### What you need to do
Please retype the listing below without a single change.

= = =

(* ===== verification/Server12Facts.v ===== *)
(** * The server before TLS 1.3 authenticates its client

    Theorems on the handshake of Server12: when it succeeds the client has sent a
    Finished message over the transcript under the master secret, and it resumes a
    session that this server may resume, or it has presented the certificates that the
    configuration asks for and signed the transcript with the key of the leaf.  The
    handshake is complete exactly when it has succeeded. *)

From S2P Require Import Prelude Cryptobyte Common Config Negotiation Codec Buffer KeySchedule Record Names Messages RawMessages ServerHello ClientHello Ticket TicketKeys Caches Public Extensions Handshake Conn ConnFacts ConnFrame Suites ECH Marshal Shuffle Parrots Session Preset Auth KeyAgreement Peer PeerFacts Client12 Client12Facts ServerPeer ServerPeerFacts Server12.

(** ** A view of the state *)

Module s12view.
Record t {X : X509} := Mk {
  suite : option cipherSuite.t;
  hash : option finishedHash12.t;
  master : bytes;
  sess : option (SessionState.t X);
  ch : clientHelloMsg.t;
  peer : list certificate;
  chains : list (list certificate);
  resumed : bool;
  cfg : Config.t;
  vers : Z;
  complete : bool
}.
#[global] Arguments t X : clear implicits.
#[global] Arguments Mk {X}.
Section Set_.
Context {X : X509}.
Definition set_suite (v : option cipherSuite.t) (s : t X) : t X :=
  Mk v s.(hash) s.(master) s.(sess) s.(ch) s.(peer) s.(chains) s.(resumed) s.(cfg) s.(vers)
    s.(complete).
Definition set_hash (v : option finishedHash12.t) (s : t X) : t X :=
  Mk s.(suite) v s.(master) s.(sess) s.(ch) s.(peer) s.(chains) s.(resumed) s.(cfg) s.(vers)
    s.(complete).
Definition set_master (v : bytes) (s : t X) : t X :=
  Mk s.(suite) s.(hash) v s.(sess) s.(ch) s.(peer) s.(chains) s.(resumed) s.(cfg) s.(vers)
    s.(complete).
Definition set_sess (v : option (SessionState.t X)) (s : t X) : t X :=
  Mk s.(suite) s.(hash) s.(master) v s.(ch) s.(peer) s.(chains) s.(resumed) s.(cfg) s.(vers)
    s.(complete).
Definition set_peer (v : list certificate) (s : t X) : t X :=
  Mk s.(suite) s.(hash) s.(master) s.(sess) s.(ch) v s.(chains) s.(resumed) s.(cfg) s.(vers)
    s.(complete).
Definition set_chains (v : list (list certificate)) (s : t X) : t X :=
  Mk s.(suite) s.(hash) s.(master) s.(sess) s.(ch) s.(peer) v s.(resumed) s.(cfg) s.(vers)
    s.(complete).
Definition set_resumed (v : bool) (s : t X) : t X :=
  Mk s.(suite) s.(hash) s.(master) s.(sess) s.(ch) s.(peer) s.(chains) v s.(cfg) s.(vers)
    s.(complete).
End Set_.
End s12view.

Section Facts.
Context {C : Cryptobyte} {Cs : Ciphers} {B : BlockCiphers Cs} {K : Crypto} {Ks : Keys} {S : Signing Ks} {X : X509} {V : X509Verify X} {XK : X509Keys X S}
  {XC : X509Chains X S} {XS : X509Server X S XC} {I : ClientSessionCache (session.ptr X)} {E_ : KeyExchange Ks} {T : TicketCrypto}.
Context (supported : list cipherSuite.t) (hardware : bool) (p : configured Ks S X XC) (now : Z) (ToLower : bytes -> bytes)
  (ticketKeys : list ticketKey.t).
Import serverState12.
Abbreviation hs_t := serverState12.t.
Implicit Types hs : hs_t.

Definition view_of hs : s12view.t X := {|
  s12view.suite := hs.(suite);
  s12view.hash := hs.(finishedHash);
  s12view.master := hs.(masterSecret);
  s12view.sess := hs.(sessionState);
  s12view.ch := hs.(clientHello);
  s12view.peer := hs.(c).(tlsConn.peerCertificates);
  s12view.chains := hs.(c).(tlsConn.verifiedChains);
  s12view.resumed := hs.(c).(tlsConn.didResume);
  s12view.cfg := config hs.(c);
  s12view.vers := vers hs.(c);
  s12view.complete := hs.(c).(tlsConn.conn).(Conn.isHandshakeComplete)
|}.

Definition same_view hs hs' : Prop := view_of hs' = view_of hs.
Definition grow hs hs' : Prop := exists h, view_of hs' = s12view.set_hash h (view_of hs) /\ extends hs.(finishedHash) h.
Definition calm hs hs' : Prop := (view_of hs').(s12view.complete) = (view_of hs).(s12view.complete).

#[local] Instance s12_same_preorder : PreOrder same_view.
Proof. split; [done|]. unfold same_view. intros ???. congruence. Qed.
#[local] Instance s12_grow_preorder : PreOrder grow.
Proof.
  split.
  - intros hs. exists hs.(finishedHash). split; [done|]. apply extends_refl.
  - intros h1 h2 h3 (o1 & H1 & E1) (o2 & H2 & E2). exists o2. rewrite H2, H1. split; [done|].
    apply (f_equal s12view.hash) in H1. cbn in H1. rewrite H1 in E2. by eapply extends_trans.
Qed.
#[local] Instance s12_calm_preorder : PreOrder calm.
Proof. split; [done|]. unfold calm. intros ???. congruence. Qed.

= = =

### Exercise result
(* ===== verification/Server12Facts.v ===== *)
(** * The server before TLS 1.3 authenticates its client

    Theorems on the handshake of Server12: when it succeeds the client has sent a
    Finished message over the transcript under the master secret, and it resumes a
    session that this server may resume, or it has presented the certificates that the
    configuration asks for and signed the transcript with the key of the leaf.  The
    handshake is complete exactly when it has succeeded. *)

From S2P Require Import Prelude Cryptobyte Common Config Negotiation Codec Buffer KeySchedule Record Names Messages RawMessages ServerHello ClientHello Ticket TicketKeys Caches Public Extensions Handshake Conn ConnFacts ConnFrame Suites ECH Marshal Shuffle Parrots Session Preset Auth KeyAgreement Peer PeerFacts Client12 Client12Facts ServerPeer ServerPeerFacts Server12.

(** ** A view of the state *)

Module s12view.
Record t {X : X509} := Mk {
  suite : option cipherSuite.t;
  hash : option finishedHash12.t;
  master : bytes;
  sess : option (SessionState.t X);
  ch : clientHelloMsg.t;
  peer : list certificate;
  chains : list (list certificate);
  resumed : bool;
  cfg : Config.t;
  vers : Z;
  complete : bool
}.
#[global] Arguments t X : clear implicits.
#[global] Arguments Mk {X}.
Section Set_.
Context {X : X509}.
Definition set_suite (v : option cipherSuite.t) (s : t X) : t X :=
  Mk v s.(hash) s.(master) s.(sess) s.(ch) s.(peer) s.(chains) s.(resumed) s.(cfg) s.(vers)
    s.(complete).
Definition set_hash (v : option finishedHash12.t) (s : t X) : t X :=
  Mk s.(suite) v s.(master) s.(sess) s.(ch) s.(peer) s.(chains) s.(resumed) s.(cfg) s.(vers)
    s.(complete).
Definition set_master (v : bytes) (s : t X) : t X :=
  Mk s.(suite) s.(hash) v s.(sess) s.(ch) s.(peer) s.(chains) s.(resumed) s.(cfg) s.(vers)
    s.(complete).
Definition set_sess (v : option (SessionState.t X)) (s : t X) : t X :=
  Mk s.(suite) s.(hash) s.(master) v s.(ch) s.(peer) s.(chains) s.(resumed) s.(cfg) s.(vers)
    s.(complete).
Definition set_peer (v : list certificate) (s : t X) : t X :=
  Mk s.(suite) s.(hash) s.(master) s.(sess) s.(ch) v s.(chains) s.(resumed) s.(cfg) s.(vers)
    s.(complete).
Definition set_chains (v : list (list certificate)) (s : t X) : t X :=
  Mk s.(suite) s.(hash) s.(master) s.(sess) s.(ch) s.(peer) v s.(resumed) s.(cfg) s.(vers)
    s.(complete).
Definition set_resumed (v : bool) (s : t X) : t X :=
  Mk s.(suite) s.(hash) s.(master) s.(sess) s.(ch) s.(peer) s.(chains) v s.(cfg) s.(vers)
    s.(complete).
End Set_.
End s12view.

Section Facts.
Context {C : Cryptobyte} {Cs : Ciphers} {B : BlockCiphers Cs} {K : Crypto} {Ks : Keys} {S : Signing Ks} {X : X509} {V : X509Verify X} {XK : X509Keys X S}
  {XC : X509Chains X S} {XS : X509Server X S XC} {I : ClientSessionCache (session.ptr X)} {E_ : KeyExchange Ks} {T : TicketCrypto}.
Context (supported : list cipherSuite.t) (hardware : bool) (p : configured Ks S X XC) (now : Z) (ToLower : bytes -> bytes)
  (ticketKeys : list ticketKey.t).
Import serverState12.
Abbreviation hs_t := serverState12.t.
Implicit Types hs : hs_t.

Definition view_of hs : s12view.t X := {|
  s12view.suite := hs.(suite);
  s12view.hash := hs.(finishedHash);
  s12view.master := hs.(masterSecret);
  s12view.sess := hs.(sessionState);
  s12view.ch := hs.(clientHello);
  s12view.peer := hs.(c).(tlsConn.peerCertificates);
  s12view.chains := hs.(c).(tlsConn.verifiedChains);
  s12view.resumed := hs.(c).(tlsConn.didResume);
  s12view.cfg := config hs.(c);
  s12view.vers := vers hs.(c);
  s12view.complete := hs.(c).(tlsConn.conn).(Conn.isHandshakeComplete)
|}.

Definition same_view hs hs' : Prop := view_of hs' = view_of hs.
Definition grow hs hs' : Prop := exists h, view_of hs' = s12view.set_hash h (view_of hs) /\ extends hs.(finishedHash) h.
Definition calm hs hs' : Prop := (view_of hs').(s12view.complete) = (view_of hs).(s12view.complete).

#[local] Instance s12_same_preorder : PreOrder same_view.
Proof. split; [done|]. unfold same_view. intros ???. congruence. Qed.
#[local] Instance s12_grow_preorder : PreOrder grow.
Proof.
  split.
  - intros hs. exists hs.(finishedHash). split; [done|]. apply extends_refl.
  - intros h1 h2 h3 (o1 & H1 & E1) (o2 & H2 & E2). exists o2. rewrite H2, H1. split; [done|].
    apply (f_equal s12view.hash) in H1. cbn in H1. rewrite H1 in E2. by eapply extends_trans.
Qed.
#[local] Instance s12_calm_preorder : PreOrder calm.
Proof. split; [done|]. unfold calm. intros ???. congruence. Qed.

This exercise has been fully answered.